◆ Problem statement:
Produce an exact copy of the lines below, starting at the first and ending with the line containing "request_conflict : bool;".

◆ Record excerpts:
———

(* ===== verification/Repository.v ===== *)
(** * The telemetry repository: [TelemetryRepository] of [mission_ground/telemetry/storage.py]

    Every public method as one definition over the session operations of Session.v, in the order
    of the source's statements.  Each mutating method is one transaction. *)
From Stdlib Require Import SpecFloat.
From S2P Require Import Prelude PyFormat Sha256 Uuid Json Sql Schema Session.

Open Scope Z_scope.

(** ** Arguments and results *)

Record DeliveryRecordResult := mk_delivery_result {
  result_receipt_id : uuid;
  result_validation_status : DeliveryValidationStatus;
  result_queue_status : DeliveryQueueStatus;
  request_replay : bool;
  request_conflict : bool;
  result_duplicate_of : option uuid;
  result_logical_packet_id : option string
}.

Record DecodedTelemetryValues := mk_values {
  v_protocol_version : Z;
  v_payload_id : Z;
  v_boot_id : Z;
  v_sequence_number : Z;
  v_sample_timestamp_us : Z;
  v_temperature_centi_c : Z;
  v_voltage_mv : Z;
  v_operating_mode : Z;
  v_fault_flags : Z
}.

Definition values_packet_id (v : DecodedTelemetryValues) : string :=
  ("TLM-P" +:+ format_02d (v_payload_id v) +:+ "-B" +:+ format_08X (v_boot_id v) +:+
   "-S" +:+ format_08X (v_sequence_number v))%string.

Definition identifiers (v : DecodedTelemetryValues) : list (string * json) := [
  ("packet_id", JString (values_packet_id v));
  ("protocol_version", JInt (v_protocol_version v));
  ("payload_id", JInt (v_payload_id v));
  ("boot_id", JInt (v_boot_id v));
  ("sequence_number", JInt (v_sequence_number v));
  ("sample_timestamp_us", JInt (v_sample_timestamp_us v))]%string.

Record PacketAcceptanceResult := mk_acceptance {
  acceptance_receipt_id : uuid;
  acceptance_packet_id : option string;
  acceptance_job_id : option uuid;
  acceptance_validation_status : DeliveryValidationStatus;
  acceptance_queue_status : DeliveryQueueStatus;
  acceptance_disposition : option SequenceDisposition;
  acceptance_missing_before : Z;
  duplicate : bool;
  conflict : bool;
  acceptance_duplicate_of : option uuid
}.

Record TelemetryWorkItem := mk_work_item {
  work_job_id : uuid;
  work_packet_id : string;
  work_raw_body : bytes;
  work_received_at : Z;
  work_values : DecodedTelemetryValues;
  work_attempt_count : Z;
  work_max_attempts : Z
}.

Record ProcessingResultValues := mk_result_values {
  r_temperature_c : spec_float;
  r_voltage_v : spec_float;
  r_operating_mode : string;
  r_fault_names : list string;
  r_classification : HealthClassification;
  r_is_stale : bool;
  r_processor_version : string
}.

Record ProcessingFailureResult := mk_failure {
  failure_job_id : uuid;
  failure_state : ProcessingJobState;
  failure_attempt_count : Z;
  failure_next_attempt_at : option Z
}.

Definition delivery_result (receipt : TelemetryDeliveryReceipt) (replay conflicting : bool) : DeliveryRecordResult := {|
  result_receipt_id := receipt_id receipt;
  result_validation_status := validation_status receipt;
  result_queue_status := queue_status receipt;
  request_replay := replay;
  request_conflict := conflicting;
  result_duplicate_of := duplicate_of_receipt_id receipt;
  result_logical_packet_id := logical_packet_id receipt
|}.

Definition job_state_to_queue_status (state : ProcessingJobState) : DeliveryQueueStatus :=
  if bool_decide (state = PENDING_QUEUE) then DELIVERY_PENDING_QUEUE else DELIVERY_QUEUED.

Definition _same_processing_result (stored : ProcessedTelemetry) (candidate : ProcessingResultValues) : bool :=
  SFeqb (temperature_c stored) (r_temperature_c candidate) &&
  SFeqb (voltage_v stored) (r_voltage_v candidate) &&
  bool_decide (mode_name stored = r_operating_mode candidate) &&
  bool_decide (fault_names stored = r_fault_names candidate) &&
  bool_decide (classification stored = r_classification candidate) &&
  Bool.eqb (stale stored) (r_is_stale candidate) &&
  bool_decide (processor_version stored = r_processor_version candidate).

(** The position of a new packet relative to the stored sequence state: [None] when the mark has
    no packet. *)
Definition classify_new (sequence_state : option TelemetrySequenceState) (sequence : Z)
  : option (SequenceDisposition * Z) :=
  match sequence_state with
  | None => Some (FIRST, sequence)
  | Some s =>
      let forward_distance := Z.land (sequence - high_water_sequence s) MAX_UINT32 in
      if forward_distance =? 0 then None
      else if forward_distance =? 1 then Some (IN_ORDER, 0)
      else if forward_distance <? HALF_UINT32_RANGE then Some (GAP, forward_distance - 1)
      else Some (LATE, 0)
  end.

(** [min(base * 2 ** max(attempt_count - 1, 0), 300)] seconds. *)
Definition backoff_seconds (base attempts : Z) : Z := Z.min (base * 2 ^ Z.max (attempts - 1) 0) 300.

Definition seconds (n : Z) : Z := n * us_per_second.

Section Repository.
Context `{SqlEngine} `{Env}.

(** ** Audit *)

Definition _audit (service event actor outcome_ : string) (reason_ : option string)
  (receipt : option uuid) (packet : option string) (job : option uuid) (data : list (string * json)) : M () :=
  event_key ← draw_uuid4;
  occurred ← utc_now;
  session_add {| event_id := event_key; occurred_at := occurred; service_name := service;
    event_name := event; actor_identity := actor; outcome := outcome_; reason := reason_;
    event_receipt_id := receipt; event_packet_id := packet; event_job_id := job; event_data := data |}.

Definition record_audit_event (service event actor outcome_ : string) (reason_ : option string)
  (receipt : option uuid) (packet : option string) (job : option uuid) (data : list (string * json)) : M () :=
  session_begin (_audit service event actor outcome_ reason_ receipt packet job data).

(** ** Deliveries *)

(** The ledger row of a canonical request identifier, and the receipt it points to. *)
Definition first_delivery (canonical_request_id : option uuid)
  : M (option (TelemetryRequestIdentity * TelemetryDeliveryReceipt)) :=
  match canonical_request_id with
  | None => mret None
  | Some request =>
      identity ← session_get (R:=TelemetryRequestIdentity) request;
      match identity with
      | None => mret None
      | Some i =>
          first_receipt ← session_get (R:=TelemetryDeliveryReceipt) (first_receipt_id i);
          match first_receipt with
          | None => raise (TelemetryStorageError "request identity points to a missing receipt")
          | Some first => mret (Some (i, first))
          end
      end
  end.

Definition add_delivery (raw : bytes) (peer : string) (presented : option string)
  (canonical : option uuid) (content : option string) (vendor_sent : option Z) (digest : string)
  (receipt_time : Z) (chosen_id : option uuid) (first : option TelemetryDeliveryReceipt)
  : M DeliveryRecordResult :=
  let conflicting := bool_decide (is_Some first) in
  key ← match chosen_id with Some k => mret k | None => draw_uuid4 end;
  let receipt := {|
    receipt_id := key; presented_request_id := presented; canonical_request_id := canonical;
    peer_certificate_identity := peer; content_type := content; vendor_sent_at := vendor_sent;
    received_at := receipt_time; receipt_updated_at := receipt_time;
    raw_body := raw; raw_body_size := Z.of_nat (length raw); body_sha256 := digest;
    validation_status := if conflicting then CONFLICT else PENDING;
    rejection_reason := if conflicting then Some "REQUEST_ID_REUSED_WITH_DIFFERENT_BODY"%string else None;
    parsed_identifiers := None;
    duplicate_of_receipt_id := receipt_id <$> first;
    logical_packet_id := None; queue_status := NOT_APPLICABLE |} in
  session_add receipt ;;
  match canonical, first with
  | Some request, None =>
      session_add {| request_id := request; first_receipt_id := receipt_id receipt;
                     identity_sha256 := digest; identity_created_at := receipt_time |}
  | _, _ => mret ()
  end ;;
  _audit "ground-api"
    (if conflicting then "telemetry.delivery.request_id_conflict" else "telemetry.delivery.received")
    peer (if conflicting then "CONFLICT" else "RECORDED") (rejection_reason receipt)
    (Some (receipt_id receipt)) None None
    [("body_sha256", JString digest); ("raw_body_size", JInt (Z.of_nat (length raw)))]%string ;;
  mret (delivery_result receipt false conflicting).

Definition record_delivery (raw : bytes) (peer : string) (presented : option string)
  (canonical : option uuid) (content : option string) (received vendor_sent : option Z)
  (chosen_id : option uuid) : M DeliveryRecordResult :=
  if MAX_EVIDENCE_BODY_BYTES <? Z.of_nat (length raw) then
    raise (ValueError "raw body exceeds 1024-byte evidence limit")
  else if bool_decide (peer = ""%string) then
    raise (ValueError "peer_certificate_identity must not be empty")
  else
    let digest := sha256_hexdigest raw in
    receipt_time ← match received with Some t => mret t | None => utc_now end;
    retry_on_integrity_error 2 "unreachable request-id retry state" (session_begin (
      prior ← first_delivery canonical;
      match prior with
      | Some (i, first) =>
          if bool_decide (identity_sha256 i = digest) && bool_decide (raw_body first = raw)
          then mret (delivery_result first true false)
          else add_delivery raw peer presented canonical content vendor_sent digest receipt_time
                 chosen_id (Some first)
      | None =>
          add_delivery raw peer presented canonical content vendor_sent digest receipt_time
            chosen_id None
      end)).

Definition reject_delivery (key : uuid) (why : string) (parsed : option (list (string * json)))
  (actor : string) : M DeliveryRecordResult :=
  session_begin (
    found ← session_get (R:=TelemetryDeliveryReceipt) key;
    match found with
    | None => raise (DeliveryNotFoundError key)
    | Some receipt =>
        if bool_decide (validation_status receipt = REJECTED) then
          if negb (bool_decide (rejection_reason receipt = Some why)) then
            raise (InvalidDeliveryStateError "delivery was already rejected for a different reason")
          else mret (delivery_result receipt true false)
        else if negb (bool_decide (validation_status receipt = PENDING)) then
          raise (InvalidDeliveryStateError
            ("cannot reject a " +:+ DeliveryValidationStatus_value (validation_status receipt) +:+ " delivery"))
        else
          updated ← utc_now;
          let receipt := receipt |> set_validation_status REJECTED |> set_rejection_reason (Some why)
            |> set_parsed_identifiers parsed |> set_queue_status NOT_APPLICABLE
            |> set_receipt_updated_at updated in
          session_update receipt ;;
          _audit "ground-api" "telemetry.delivery.rejected" actor "REJECTED" (Some why)
            (Some key) None None (default [] parsed) ;;
          mret (delivery_result receipt false false)
    end).

(** ** Acceptance *)

Definition job_of_packet (packet : string) : M (option TelemetryProcessingJob) :=
  session_scalar (R:=TelemetryProcessingJob) (fun j => bool_decide (job_packet_id j = packet)).

(** A receipt that was already accepted or found duplicate. *)
Definition replay_acceptance (receipt : TelemetryDeliveryReceipt) : M PacketAcceptanceResult :=
  packet_and_job ← match logical_packet_id receipt with
    | Some p =>
        packet ← session_get (R:=LogicalTelemetryPacket) p;
        job ← job_of_packet p;
        mret (packet, job)
    | None => mret (None, None)
    end;
  let '(packet, job) := packet_and_job in
  mret {|
    acceptance_receipt_id := receipt_id receipt;
    acceptance_packet_id := logical_packet_id receipt;
    acceptance_job_id := job_id <$> job;
    acceptance_validation_status := validation_status receipt;
    acceptance_queue_status := from_option (fun j => job_state_to_queue_status (job_state j)) (queue_status receipt) job;
    acceptance_disposition := sequence_disposition <$> packet;
    acceptance_missing_before := from_option missing_before 0 packet;
    duplicate := bool_decide (validation_status receipt = DUPLICATE);
    conflict := false;
    acceptance_duplicate_of := duplicate_of_receipt_id receipt |}.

———

◆ Output of the task:
(* ===== verification/Repository.v ===== *)
(** * The telemetry repository: [TelemetryRepository] of [mission_ground/telemetry/storage.py]

    Every public method as one definition over the session operations of Session.v, in the order
    of the source's statements.  Each mutating method is one transaction. *)
From Stdlib Require Import SpecFloat.
From S2P Require Import Prelude PyFormat Sha256 Uuid Json Sql Schema Session.

Open Scope Z_scope.

(** ** Arguments and results *)

Record DeliveryRecordResult := mk_delivery_result {
  result_receipt_id : uuid;
  result_validation_status : DeliveryValidationStatus;
  result_queue_status : DeliveryQueueStatus;
  request_replay : bool;
  request_conflict : bool;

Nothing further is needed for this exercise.